**Work instruction:**
Retype all of the records precisely.

··· The records

(* ===== verification/AvlOps.v ===== *)
(** * Operations of the bucket tree

    The heap code of [Avl] against functional trees: lookup, insertion of data and of
    counters on every path (new key, accepted update, rejected update), in-order
    traversal, and removal.  [tree_ok] is the invariant of a bucket; [view] its meaning as
    a finite map from hashes to keys and values. *)

From Stdlib Require Import Sorting.Sorted.
From S2P Require Import Prelude.
From S2P Require Import Utils.
From S2P Require Import Clock.
From S2P Require Import Counters.
From S2P Require Import Avl.
From S2P Require Import AvlTrees.
Import Avl.

(** ** Effects on values and on the clock *)

(** The clock after [AVLTree::updateClock], and the value returned. *)
Definition clock_after (strategy : LamportClock.UpdateClockStrategy) (other : Z) (c : option Z) :
    option Z * Z :=
  match c with
  | None => (None, 0)
  | Some c => let '(c', r) := LamportClock.update strategy other c in (Some c', r)
  end.

(** The value a write stores, and the timestamp it reports. *)
Definition written (v : SimpleString.t) (ts : LamportClock.t) (n : Z) (fromNode : bool) : payload * Z :=
  if fromNode then (DataAVLNode v ts, LamportClock.counter ts)
  else (DataAVLNode v (LamportClock.mk n (LamportClock.nodeId ts)), n).

(** Timestamps are compared only for requests of other nodes that carry a clock update. *)
Definition ignores (strategy : LamportClock.UpdateClockStrategy) (fromNode : bool) : bool :=
  match strategy with LamportClock.NONE => true | _ => negb fromNode end.

Lemma updateClock_ok s strategy other :
  updateClock strategy other s
  = Ret (set_clock (clock_after strategy other (clock s)).1 s, (clock_after strategy other (clock s)).2).
Proof.
  unfold updateClock, clock_update, get_st, modify, mbind, stM_bind, mret, stM_ret, clock_after. simpl.
  destruct s as [ns ds r [c|]]; simpl; [|done]. by destruct (LamportClock.update strategy other c).
Qed.

Lemma clock_update_ok s strategy other c :
  clock s = Some c →
  clock_update strategy other s
  = Ret (set_clock (clock_after strategy other (clock s)).1 s, (clock_after strategy other (clock s)).2).
Proof.
  intros Hc. pose proof (updateClock_ok s strategy other) as H. unfold updateClock in H.
  unfold mbind, stM_bind, get_st in H. simpl in H. by rewrite Hc in *.
Qed.

Lemma stamp_ok s d v ts n fromNode :
  stamp d v ts n fromNode s
  = Ret (with_datas (insert d (written v ts n fromNode).1) s, (written v ts n fromNode).2).
Proof. unfold stamp. by destruct fromNode. Qed.

(** ** Lookup *)

Lemma get_loop_ok s k t fuel :
  rep (nodes s) t → (depth t < fuel)%nat → get_loop fuel k (ptr_of t) s = Ret (s, fst <$> find k t).
Proof.
  revert fuel. induction t as [|l lt IHl x rt IHr]; intros [|fuel] R Hf; simpl in Hf; try lia; [done|].
  destruct R as (H & Rl & Rr). simpl. erewrite stM_bind_Ret by (apply get_node_ok; exact H). simpl.
  destruct (i_hash x =? k); [done|]. destruct (k <? i_hash x); [apply IHl|apply IHr]; done || lia.
Qed.

Lemma get_ok s k t :
  rep (nodes s) t → NoDup (locs t) → root s = ptr_of t → get k s = Ret (s, fst <$> find k t).
Proof.
  intros R Hnd Hr. unfold get. erewrite stM_bind_Ret by done. rewrite Hr.
  apply get_loop_ok; [done|]. unfold fuel_of. pose proof (rep_size _ _ R Hnd). lia.
Qed.

(** ** Insertion *)

Lemma near_tins leaf accept h l lt x rt :
  balanced leaf → ht leaf = -1 → balanced (T l lt x rt) → ht (T l lt x rt) < 1000 →
  near (tins leaf accept h lt) rt ∧ near lt (tins leaf accept h rt) ∧ near lt rt ∧
  ht lt < 1000 ∧ ht rt < 1000 ∧ balanced lt ∧ balanced rt.
Proof.
  intros Bleaf Hleaf (Bl & Br & Hd & Hx) Hlow. simpl in *.
  pose proof (balanced_ht lt Bl). pose proof (balanced_ht rt Br).
  assert (ht lt < 1000 ∧ ht rt < 1000) as [??] by (destruct Hx as [?|(->&->&?)]; simpl in *; lia).
  destruct (tins_balanced leaf accept h lt Bleaf Hleaf Bl) as [Bl' Hl']; [done|].
  destruct (tins_balanced leaf accept h rt Bleaf Hleaf Br) as [Br' Hr']; [done|].
  split; [|split; [|split]]; [split; unfold low; try done; lia..|]. done.
Qed.

Lemma reb_nonempty l lt x rt l' : ptr_of (reb l lt x rt) = Some l' → reb l lt x rt ≠ E.
Proof. intros H HE. by rewrite HE in H. Qed.

Lemma find_locs k t l x : find k t = Some (l, x) → l ∈ locs t.
Proof.
  induction t as [|l' lt IHl x' rt IHr]; simpl; [done|].
  rewrite elem_of_app, elem_of_cons.
  destruct (i_hash x' =? k); [naive_solver|]. destruct (k <? i_hash x'); naive_solver.
Qed.

Section insert.
Context (new : loc) (xi : info) (h : Z) (v : SimpleString.t) (ts : LamportClock.t).
Context (strategy : LamportClock.UpdateClockStrategy) (fromNode : bool).
Hypothesis (Hxi_hash : i_hash xi = h) (Hxi_height : i_height xi = -1).

Definition leaf_of : tree := T new E xi E.

Lemma leaf_balanced : balanced leaf_of ∧ ht leaf_of = -1.
Proof. simpl. rewrite Hxi_height. repeat split; try lia. right. done. Qed.

(** The memory an insertion into the subtree [t] starts from. *)
Record insertable (s : state) (t : tree) (fuel : nat) : Prop := {
  in_fuel : (depth t < fuel)%nat;
  in_rep : rep (nodes s) t;
  in_nodup : NoDup (locs t);
  in_top : root_top s t;
  in_root : t ≠ E → root s ≠ None;
  in_new : new ∉ (locs t) ∧ root s ≠ Some new;
  in_node : nodes s !! new = Some (node_of xi None None);
  in_bal : balanced t;
  in_low : ht t < 1000;
}.

Lemma insertable_sub s l lt x rt fuel :
  insertable s (T l lt x rt) (S fuel) → insertable s lt fuel ∧ insertable s rt fuel.
Proof.
  intros [F (H & Rl & Rr) Hnd Htop Hr [Hn Hn'] Hx B Hlow]. simpl in F.
  assert (root s ≠ None) as Hne by (by apply Hr).
  pose proof Hnd as (N1 & N2 & N3 & N4 & N5)%NoDup_locs_T.
  destruct (near_tins leaf_of true h l lt x rt (proj1 leaf_balanced) (proj2 leaf_balanced) B Hlow)
    as (_ & _ & _ & ? & ? & ? & ?).
  rewrite elem_of_locs_T in Hn.
  split; (split; [lia|done|done| |done|split; [tauto|done]|done|done|done]);
    intros r Hr' Hin; exfalso;
    assert (Some l = Some r) as [= <-] by (apply (Htop r Hr'); rewrite elem_of_locs_T; tauto); tauto.
Qed.

Ltac enter I :=
  pose proof I as [F (Hl & Rl & Rr) Hnd Htop Hroot [Hnew Hnew'] Hx B Hlow];
  assert (root _ ≠ None) as Hne by (by apply Hroot);
  pose proof (insertable_sub _ _ _ _ _ _ I) as [Il Ir];
  pose proof (fun acc => near_tins leaf_of acc h _ _ _ _ (proj1 leaf_balanced) (proj2 leaf_balanced) B Hlow) as N;
  cbn [insertRecursiveData insertRecursiveCounter ptr_of];
  erewrite stM_bind_Ret by (apply get_node_ok; exact Hl);
  erewrite stM_bind_Ret by (apply get_node_ok; exact Hx);
  cbn [keyHash nodeType data left right node_of]; rewrite Hxi_hash.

······

**Answer section:**
(* ===== verification/AvlOps.v ===== *)
(** * Operations of the bucket tree

    The heap code of [Avl] against functional trees: lookup, insertion of data and of
    counters on every path (new key, accepted update, rejected update), in-order
    traversal, and removal.  [tree_ok] is the invariant of a bucket; [view] its meaning as
    a finite map from hashes to keys and values. *)

From Stdlib Require Import Sorting.Sorted.
From S2P Require Import Prelude.
From S2P Require Import Utils.
From S2P Require Import Clock.
From S2P Require Import Counters.
From S2P Require Import Avl.
From S2P Require Import AvlTrees.
Import Avl.

(** ** Effects on values and on the clock *)

(** The clock after [AVLTree::updateClock], and the value returned. *)
Definition clock_after (strategy : LamportClock.UpdateClockStrategy) (other : Z) (c : option Z) :
    option Z * Z :=
  match c with
  | None => (None, 0)
  | Some c => let '(c', r) := LamportClock.update strategy other c in (Some c', r)
  end.

(** The value a write stores, and the timestamp it reports. *)
Definition written (v : SimpleString.t) (ts : LamportClock.t) (n : Z) (fromNode : bool) : payload * Z :=
  if fromNode then (DataAVLNode v ts, LamportClock.counter ts)
  else (DataAVLNode v (LamportClock.mk n (LamportClock.nodeId ts)), n).

(** Timestamps are compared only for requests of other nodes that carry a clock update. *)
Definition ignores (strategy : LamportClock.UpdateClockStrategy) (fromNode : bool) : bool :=
  match strategy with LamportClock.NONE => true | _ => negb fromNode end.

Lemma updateClock_ok s strategy other :
  updateClock strategy other s
  = Ret (set_clock (clock_after strategy other (clock s)).1 s, (clock_after strategy other (clock s)).2).
Proof.
  unfold updateClock, clock_update, get_st, modify, mbind, stM_bind, mret, stM_ret, clock_after. simpl.
  destruct s as [ns ds r [c|]]; simpl; [|done]. by destruct (LamportClock.update strategy other c).
Qed.

Lemma clock_update_ok s strategy other c :
  clock s = Some c →
  clock_update strategy other s
  = Ret (set_clock (clock_after strategy other (clock s)).1 s, (clock_after strategy other (clock s)).2).
Proof.
  intros Hc. pose proof (updateClock_ok s strategy other) as H. unfold updateClock in H.
  unfold mbind, stM_bind, get_st in H. simpl in H. by rewrite Hc in *.
Qed.

Lemma stamp_ok s d v ts n fromNode :
  stamp d v ts n fromNode s
  = Ret (with_datas (insert d (written v ts n fromNode).1) s, (written v ts n fromNode).2).
Proof. unfold stamp. by destruct fromNode. Qed.

(** ** Lookup *)

Lemma get_loop_ok s k t fuel :
  rep (nodes s) t → (depth t < fuel)%nat → get_loop fuel k (ptr_of t) s = Ret (s, fst <$> find k t).
Proof.
  revert fuel. induction t as [|l lt IHl x rt IHr]; intros [|fuel] R Hf; simpl in Hf; try lia; [done|].
  destruct R as (H & Rl & Rr). simpl. erewrite stM_bind_Ret by (apply get_node_ok; exact H). simpl.
  destruct (i_hash x =? k); [done|]. destruct (k <? i_hash x); [apply IHl|apply IHr]; done || lia.
Qed.

Lemma get_ok s k t :
  rep (nodes s) t → NoDup (locs t) → root s = ptr_of t → get k s = Ret (s, fst <$> find k t).
Proof.
  intros R Hnd Hr. unfold get. erewrite stM_bind_Ret by done. rewrite Hr.
  apply get_loop_ok; [done|]. unfold fuel_of. pose proof (rep_size _ _ R Hnd). lia.
Qed.

(** ** Insertion *)

Lemma near_tins leaf accept h l lt x rt :
  balanced leaf → ht leaf = -1 → balanced (T l lt x rt) → ht (T l lt x rt) < 1000 →
  near (tins leaf accept h lt) rt ∧ near lt (tins leaf accept h rt) ∧ near lt rt ∧
  ht lt < 1000 ∧ ht rt < 1000 ∧ balanced lt ∧ balanced rt.
Proof.
  intros Bleaf Hleaf (Bl & Br & Hd & Hx) Hlow. simpl in *.
  pose proof (balanced_ht lt Bl). pose proof (balanced_ht rt Br).
  assert (ht lt < 1000 ∧ ht rt < 1000) as [??] by (destruct Hx as [?|(->&->&?)]; simpl in *; lia).
  destruct (tins_balanced leaf accept h lt Bleaf Hleaf Bl) as [Bl' Hl']; [done|].
  destruct (tins_balanced leaf accept h rt Bleaf Hleaf Br) as [Br' Hr']; [done|].
  split; [|split; [|split]]; [split; unfold low; try done; lia..|]. done.
Qed.

Lemma reb_nonempty l lt x rt l' : ptr_of (reb l lt x rt) = Some l' → reb l lt x rt ≠ E.
Proof. intros H HE. by rewrite HE in H. Qed.

Lemma find_locs k t l x : find k t = Some (l, x) → l ∈ locs t.
Proof.
  induction t as [|l' lt IHl x' rt IHr]; simpl; [done|].
  rewrite elem_of_app, elem_of_cons.
  destruct (i_hash x' =? k); [naive_solver|]. destruct (k <? i_hash x'); naive_solver.
Qed.

Section insert.
Context (new : loc) (xi : info) (h : Z) (v : SimpleString.t) (ts : LamportClock.t).
Context (strategy : LamportClock.UpdateClockStrategy) (fromNode : bool).
Hypothesis (Hxi_hash : i_hash xi = h) (Hxi_height : i_height xi = -1).

Definition leaf_of : tree := T new E xi E.

Lemma leaf_balanced : balanced leaf_of ∧ ht leaf_of = -1.
Proof. simpl. rewrite Hxi_height. repeat split; try lia. right. done. Qed.

(** The memory an insertion into the subtree [t] starts from. *)
Record insertable (s : state) (t : tree) (fuel : nat) : Prop := {
  in_fuel : (depth t < fuel)%nat;
  in_rep : rep (nodes s) t;
  in_nodup : NoDup (locs t);
  in_top : root_top s t;
  in_root : t ≠ E → root s ≠ None;
  in_new : new ∉ (locs t) ∧ root s ≠ Some new;
  in_node : nodes s !! new = Some (node_of xi None None);
  in_bal : balanced t;
  in_low : ht t < 1000;
}.

Lemma insertable_sub s l lt x rt fuel :
  insertable s (T l lt x rt) (S fuel) → insertable s lt fuel ∧ insertable s rt fuel.
Proof.
  intros [F (H & Rl & Rr) Hnd Htop Hr [Hn Hn'] Hx B Hlow]. simpl in F.
  assert (root s ≠ None) as Hne by (by apply Hr).
  pose proof Hnd as (N1 & N2 & N3 & N4 & N5)%NoDup_locs_T.
  destruct (near_tins leaf_of true h l lt x rt (proj1 leaf_balanced) (proj2 leaf_balanced) B Hlow)
    as (_ & _ & _ & ? & ? & ? & ?).
  rewrite elem_of_locs_T in Hn.
  split; (split; [lia|done|done| |done|split; [tauto|done]|done|done|done]);
    intros r Hr' Hin; exfalso;
    assert (Some l = Some r) as [= <-] by (apply (Htop r Hr'); rewrite elem_of_locs_T; tauto); tauto.
Qed.

Ltac enter I :=
  pose proof I as [F (Hl & Rl & Rr) Hnd Htop Hroot [Hnew Hnew'] Hx B Hlow];
  assert (root _ ≠ None) as Hne by (by apply Hroot);
  pose proof (insertable_sub _ _ _ _ _ _ I) as [Il Ir];
  pose proof (fun acc => near_tins leaf_of acc h _ _ _ _ (proj1 leaf_balanced) (proj2 leaf_balanced) B Hlow) as N;
  cbn [insertRecursiveData insertRecursiveCounter ptr_of];
  erewrite stM_bind_Ret by (apply get_node_ok; exact Hl);
  erewrite stM_bind_Ret by (apply get_node_ok; exact Hx);
  cbn [keyHash nodeType data left right node_of]; rewrite Hxi_hash.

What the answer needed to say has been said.